---------- GIVEN ENTRIES ----------
Lemma recorded_step args l st st' :
  shaped args st -> recorded st -> step l st = Some st' -> recorded st'.
Proof.
  destruct st as [w s]. intros (Hav & _ & _ & Hpt & Hfk) (R1 & R2 & R3) Hstep.
  cbn [snd] in Hav, Hpt, Hfk, R1, R2, R3.
  destruct (is_halted (pc s)) eqn:Hrun;
    [rewrite step_halted in Hstep by exact Hrun; discriminate|].
  specialize (R3 eq_refl). destruct R3 as (stored & R3 & R4).
  destruct l.
  8: { rewrite step_sigchld in Hstep by exact Hrun.
       destruct (reapable s zs); [|discriminate]. injection Hstep as <-.
       destruct (sigchld_trace junk zs w s)
         as ((evs & Hlog & Hevs) & _ & _ & _ & _ & Tpd & _ & _ & Tch).
       unfold recorded. rewrite Tpd, Hlog, forked_pids_handler by exact Hevs.
       splits; [exact R1 | etransitivity; eassumption |].
       intros Hh. destruct (sigchld_pc junk zs w s) as [E|E];
         rewrite E in Hh |- *; [|discriminate].
       exists stored. auto. }
  7: { rewrite step_deliver in Hstep by exact Hrun. injection Hstep as <-.
       unfold recorded. proc_simpl. splits; [exact R1 | exact R2 | discriminate]. }
  all: unfold step, write_counts_pipe in Hstep;
    destruct (pc s) eqn:Hpc; try discriminate Hstep; try contradiction;
    cbv zeta in Hstep; step_branches Hstep; injection Hstep as <-;
    unfold recorded; proc_simpl; rewrite ?forked_pids_snoc, ?app_nil_r;
    cbn [pending is_halted] in *; rewrite ?app_nil_r in *;
    splits; try first [assumption | discriminate
                      | intros _; exists stored; rewrite ?Hpc; cbn [pending];
                        rewrite ?app_nil_r; split; first [assumption | congruence]].
  - (* line 201 *)
    intros _. exists (stored ++ [pid]). rewrite app_nil_r. split; [exact R3|].
    specialize (Hfk _ eq_refl). rewrite <- forked_pids_length, R3, length_app in Hfk.
    cbn [length] in Hfk. cbn [sup_point] in Hpt.
    replace (i - 1)%nat with (length stored) by lia.
    rewrite R4. apply store_next. unfold MAX_FILES in *. lia.
  - (* line 150 *)
    match goal with Hnew : bool_decide _ = true |- _ =>
      apply bool_decide_eq_true_1 in Hnew; destruct Hnew as [Hpos _] end.
    apply Forall_app. split; [exact R1 | repeat constructor; exact Hpos].
  - intros x Hx. apply elem_of_app. apply elem_of_cons in Hx as [->|Hx].
    + right. left.
    + left. apply R2. exact Hx.
Qed.

Lemma recorded_init w0 args : recorded (w0, init args).
Proof.
  unfold recorded, init. proc_simpl. cbn [forked_pids omap pending].
  splits; [constructor | reflexivity |].
  intros _. exists []. split; reflexivity.
Qed.

Lemma recorded_reachable w0 args st : reachable w0 args st -> recorded st.
Proof.
  intros [ls Hrun].
  assert (shaped args st /\ recorded st) as [_ H]; [|exact H].
  revert Hrun.
  apply (run_invariant (fun x => shaped args x /\ recorded x)).
  - intros l x x' [Hs Hr] Hstep. split.
    + exact (shaped_step args l x x' Hs Hstep).
    + exact (recorded_step args l x x' Hs Hr Hstep).
  - split; [apply shaped_init | apply recorded_init].
Qed.


(** The [pids] table holds, from index 0 and in spawn order, the pids that
    [fork] returned, all positive, followed by zeros; the only pid that may
    be missing is the one of the child whose [fork] has returned while line
    201 has not run yet. *)
Theorem pids_table_records_forks (w0 : world) (args : list string)
    (st : world * proc) :
  reachable w0 args st -> is_halted (pc st.2) = false ->
  exists stored,
    forked_pids (log st.2) = stored ++ pending (pc st.2) /\
    pids st.2 = stored ++ replicate (MAX_FILES - length stored) 0 /\
    Forall (fun pid => 0 < pid) stored.
Proof.
  intros Hreach Hrun.
  destruct (recorded_reachable _ _ _ Hreach) as (R1 & _ & R3).
  destruct (R3 Hrun) as (stored & E1 & E2).
  exists stored. splits; [exact E1 | exact E2 |].
  rewrite E1 in R1. apply Forall_app in R1 as [R1 _]. exact R1.
Qed.

Lemma pids_table_records_forks_witness :
  exists stored,
    forked_pids (log (ex_final [Run; Run; PipeOk 0 3 4; ForkParent 500; Run; Run]
                               ex_world ["parallel"; "ok.txt"]).2)
    = stored ++ pending (pc (ex_final [Run; Run; PipeOk 0 3 4; ForkParent 500; Run; Run]
                                      ex_world ["parallel"; "ok.txt"]).2) /\
    pids (ex_final [Run; Run; PipeOk 0 3 4; ForkParent 500; Run; Run]
                   ex_world ["parallel"; "ok.txt"]).2
    = stored ++ replicate (MAX_FILES - length stored) 0 /\
    Forall (fun pid => 0 < pid) stored.
Proof.
  apply (pids_table_records_forks ex_world ["parallel"; "ok.txt"]
           (ex_final [Run; Run; PipeOk 0 3 4; ForkParent 500; Run; Run]
                     ex_world ["parallel"; "ok.txt"])).
  - exists [Run; Run; PipeOk 0 3 4; ForkParent 500; Run; Run].
    vm_compute. reflexivity.
  - vm_compute. reflexivity.
Defined.

(** The lookup of lines 46-51 finds every child that is still to be
    reaped, except the one whose pid line 201 has not recorded yet: the
    report of line 78 can only concern that child. *)
Theorem lookup_finds_recorded_child (w0 : world) (args : list string)
    (st : world * proc) (child_pid : Z) :
  reachable w0 args st -> is_halted (pc st.2) = false ->
  child_pid ∈ children st.2 -> child_pid ∉ pending (pc st.2) ->
  exists curPipe,
    find_pipe child_pid (take MAX_FILES (pids st.2)) 0 = Some curPipe /\
    pids st.2 !! curPipe = Some child_pid.
Proof.
  intros Hreach Hrun Hin Hnp.
  destruct (recorded_reachable _ _ _ Hreach) as (_ & R2 & R3).
  destruct (shaped_reachable _ _ _ Hreach) as (_ & _ & Hpd & _).
  destruct (R3 Hrun) as (stored & E1 & E2).
  rewrite take_ge by lia.
  destruct (find_pipe child_pid (pids st.2) 0) as [k|] eqn:E.
  - exists k. split; [reflexivity|].
    apply find_pipe_Some in E as (_ & Hk & _). rewrite Nat.sub_0_r in Hk. exact Hk.
  - exfalso. apply find_pipe_None in E. apply E.
    rewrite E2. apply elem_of_app. left.
    apply R2 in Hin. rewrite E1 in Hin. apply elem_of_app in Hin as [H|H];
      [exact H | contradiction].
Qed.

Lemma lookup_finds_recorded_child_witness :
  exists curPipe,
    find_pipe 500
      (take MAX_FILES
         (pids (ex_final [Run; Run; PipeOk 0 3 4; ForkParent 500; Run; Run]
                         ex_world ["parallel"; "ok.txt"]).2)) 0 = Some curPipe /\
    pids (ex_final [Run; Run; PipeOk 0 3 4; ForkParent 500; Run; Run]
                   ex_world ["parallel"; "ok.txt"]).2 !! curPipe = Some 500.
Proof.
  apply (lookup_finds_recorded_child ex_world ["parallel"; "ok.txt"]
           (ex_final [Run; Run; PipeOk 0 3 4; ForkParent 500; Run; Run]
                     ex_world ["parallel"; "ok.txt"]) 500).
  - exists [Run; Run; PipeOk 0 3 4; ForkParent 500; Run; Run].
    vm_compute. reflexivity.
  - vm_compute. reflexivity.
  - refine (bool_decide_unpack _ _). vm_compute. exact I.
  - refine (bool_decide_unpack _ _). vm_compute. exact I.
Defined.

(** ** The wait loop and the children *)

(** In the wait loop the counters are equal exactly when no child is left
    to reap: the supervisor returns 0 at its next test if every child has
    been reaped, and sleeps again if one has not. *)
Theorem wait_ends_when_all_reaped (w0 : world) (args : list string)
    (st : world * proc) :
  reachable w0 args st -> pc st.2 = AtWait ->
  (children st.2 = [] ->
   step Run st = Some (st.1, with_pc (Halted (Returned 0)) st.2)) /\
  (children st.2 <> [] ->
   step Run st = Some (st.1, emit (ESleep 1) st.2)).
Proof.
  intros Hreach Hpc. destruct st as [w s]. cbn [fst snd] in *.
  destruct (counted_reachable _ _ _ Hreach) as (_ & C2 & C3 & _).
  cbn [snd] in C2, C3. rewrite Hpc in C3. specialize (C3 eq_refl).
  cbn [uncounted] in C3. unfold step. rewrite Hpc. split; intros Hch.
  - rewrite Hch in C2. cbn [length] in C2.
    rewrite (proj2 (Z.ltb_ge _ _)) by lia. reflexivity.
  - assert (0 < length (children s))%nat
        by (destruct (children s); [congruence | cbn; lia]).
    rewrite (proj2 (Z.ltb_lt _ _)) by lia. reflexivity.
Qed.

Lemma wait_ends_when_all_reaped_witness :
  (children (ex_final [Run; Run; PipeOk 0 3 4; ForkParent 500; Run; Run; Run; Run; Run]
                      ex_world ["parallel"; "ok.txt"]).2 = [] ->
   step Run (ex_final [Run; Run; PipeOk 0 3 4; ForkParent 500; Run; Run; Run; Run; Run]
                      ex_world ["parallel"; "ok.txt"])
   = Some ((ex_final [Run; Run; PipeOk 0 3 4; ForkParent 500; Run; Run; Run; Run; Run]
                     ex_world ["parallel"; "ok.txt"]).1,
           with_pc (Halted (Returned 0))
             (ex_final [Run; Run; PipeOk 0 3 4; ForkParent 500; Run; Run; Run; Run; Run]
                       ex_world ["parallel"; "ok.txt"]).2)) /\
  (children (ex_final [Run; Run; PipeOk 0 3 4; ForkParent 500; Run; Run; Run; Run; Run]
                      ex_world ["parallel"; "ok.txt"]).2 <> [] ->
   step Run (ex_final [Run; Run; PipeOk 0 3 4; ForkParent 500; Run; Run; Run; Run; Run]
                      ex_world ["parallel"; "ok.txt"])
   = Some ((ex_final [Run; Run; PipeOk 0 3 4; ForkParent 500; Run; Run; Run; Run; Run]
                     ex_world ["parallel"; "ok.txt"]).1,
           emit (ESleep 1)
             (ex_final [Run; Run; PipeOk 0 3 4; ForkParent 500; Run; Run; Run; Run; Run]
                       ex_world ["parallel"; "ok.txt"]).2)).
Proof.
  apply (wait_ends_when_all_reaped ex_world ["parallel"; "ok.txt"]
           (ex_final [Run; Run; PipeOk 0 3 4; ForkParent 500; Run; Run; Run; Run; Run]
                     ex_world ["parallel"; "ok.txt"])).
  - exists [Run; Run; PipeOk 0 3 4; ForkParent 500; Run; Run; Run; Run; Run].
    vm_compute. reflexivity.
  - vm_compute. reflexivity.
Defined.

(** ** The write ends in the supervisor *)

Lemma write_ends_step args l st st' :
  shaped args st -> write_ends_closed st -> step l st = Some st' ->
  write_ends_closed st'.
Proof.
  destruct st as [w s]. intros (_ & Hpp & _ & Hpt & _) Hold Hstep.
  unfold write_ends_closed in Hold. cbn [snd] in Hpp, Hpt, Hold.
  destruct (is_halted (pc s)) eqn:Hrun;
    [rewrite step_halted in Hstep by exact Hrun; discriminate|].
  specialize (Hold eq_refl).
  destruct l.
  8: { rewrite step_sigchld in Hstep by exact Hrun.
       destruct (reapable s zs); [|discriminate]. injection Hstep as <-.
       destruct (sigchld_trace junk zs w s)
         as (_ & Hfd & _ & _ & _ & _ & Tpp & _).
       intros Hh fd p Hq.
       destruct (sigchld_pc junk zs w s) as [E|E];
         rewrite E in Hh |- *; [|discriminate].
       rewrite Tpp. apply (Hold fd p).
       eapply lookup_weaken; [exact Hq | exact Hfd]. }
  7: { rewrite step_deliver in Hstep by exact Hrun. injection Hstep as <-.
       intros Hh. discriminate. }
  all: unfold step, write_counts_pipe in Hstep;
    destruct (pc s) eqn:Hpc; try discriminate Hstep; try contradiction;
    cbv zeta in Hstep; step_branches Hstep; injection Hstep as <-;
    unfold write_ends_closed; proc_simpl; intros Hh fd q Hq;
    try discriminate Hh;
    try (destruct (Hold fd q Hq) as (i' & [E|[pid' E]] & _); discriminate E).
  - (* line 200 *)
    exfalso. destruct (decide (fd = write_end (pipes s) (i - 1))) as [->|Hne].
    + rewrite lookup_delete_eq in Hq. discriminate.
    + rewrite lookup_delete_ne in Hq by congruence.
      destruct (Hold fd q Hq) as (i' & [E|[pid' E]] & Hfd); [discriminate E|].
      injection E as <- <-. contradiction.
  - (* line 145 *)
    exists i. split; [left; reflexivity|].
    unfold write_end. rewrite list_lookup_insert_eq
      by (cbn [sup_point] in Hpt; unfold MAX_FILES in *; lia).
    cbn [default from_option id snd].
    destruct (decide (fd = r)) as [->|Hr];
      [rewrite lookup_insert_eq in Hq; discriminate|].
    rewrite lookup_insert_ne in Hq by congruence.
    destruct (decide (fd = w0)) as [->|Hw]; [reflexivity|].
    rewrite lookup_insert_ne in Hq by congruence.
    destruct (Hold fd q Hq) as (i' & [E|[pid' E]] & _); discriminate E.
  - (* line 150 *)
    destruct (Hold fd q Hq) as (i' & [E|[pid' E]] & Hfd); [|discriminate E].
    injection E as <-. exists i. split; [right; eauto | exact Hfd].
Qed.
----------
Looking at the data above, write out exactly the lines that start at the one containing "rewrite R4. apply" and end at the one containing "pending (pc (ex_final"; include both and nothing beyond.

THE ANSWER:
    rewrite R4. apply store_next. unfold MAX_FILES in *. lia.
  - (* line 150 *)
    match goal with Hnew : bool_decide _ = true |- _ =>
      apply bool_decide_eq_true_1 in Hnew; destruct Hnew as [Hpos _] end.
    apply Forall_app. split; [exact R1 | repeat constructor; exact Hpos].
  - intros x Hx. apply elem_of_app. apply elem_of_cons in Hx as [->|Hx].
    + right. left.
    + left. apply R2. exact Hx.
Qed.

Lemma recorded_init w0 args : recorded (w0, init args).
Proof.
  unfold recorded, init. proc_simpl. cbn [forked_pids omap pending].
  splits; [constructor | reflexivity |].
  intros _. exists []. split; reflexivity.
Qed.

Lemma recorded_reachable w0 args st : reachable w0 args st -> recorded st.
Proof.
  intros [ls Hrun].
  assert (shaped args st /\ recorded st) as [_ H]; [|exact H].
  revert Hrun.
  apply (run_invariant (fun x => shaped args x /\ recorded x)).
  - intros l x x' [Hs Hr] Hstep. split.
    + exact (shaped_step args l x x' Hs Hstep).
    + exact (recorded_step args l x x' Hs Hr Hstep).
  - split; [apply shaped_init | apply recorded_init].
Qed.


(** The [pids] table holds, from index 0 and in spawn order, the pids that
    [fork] returned, all positive, followed by zeros; the only pid that may
    be missing is the one of the child whose [fork] has returned while line
    201 has not run yet. *)
Theorem pids_table_records_forks (w0 : world) (args : list string)
    (st : world * proc) :
  reachable w0 args st -> is_halted (pc st.2) = false ->
  exists stored,
    forked_pids (log st.2) = stored ++ pending (pc st.2) /\
    pids st.2 = stored ++ replicate (MAX_FILES - length stored) 0 /\
    Forall (fun pid => 0 < pid) stored.
Proof.
  intros Hreach Hrun.
  destruct (recorded_reachable _ _ _ Hreach) as (R1 & _ & R3).
  destruct (R3 Hrun) as (stored & E1 & E2).
  exists stored. splits; [exact E1 | exact E2 |].
  rewrite E1 in R1. apply Forall_app in R1 as [R1 _]. exact R1.
Qed.

Lemma pids_table_records_forks_witness :
  exists stored,
    forked_pids (log (ex_final [Run; Run; PipeOk 0 3 4; ForkParent 500; Run; Run]
                               ex_world ["parallel"; "ok.txt"]).2)
    = stored ++ pending (pc (ex_final [Run; Run; PipeOk 0 3 4; ForkParent 500; Run; Run]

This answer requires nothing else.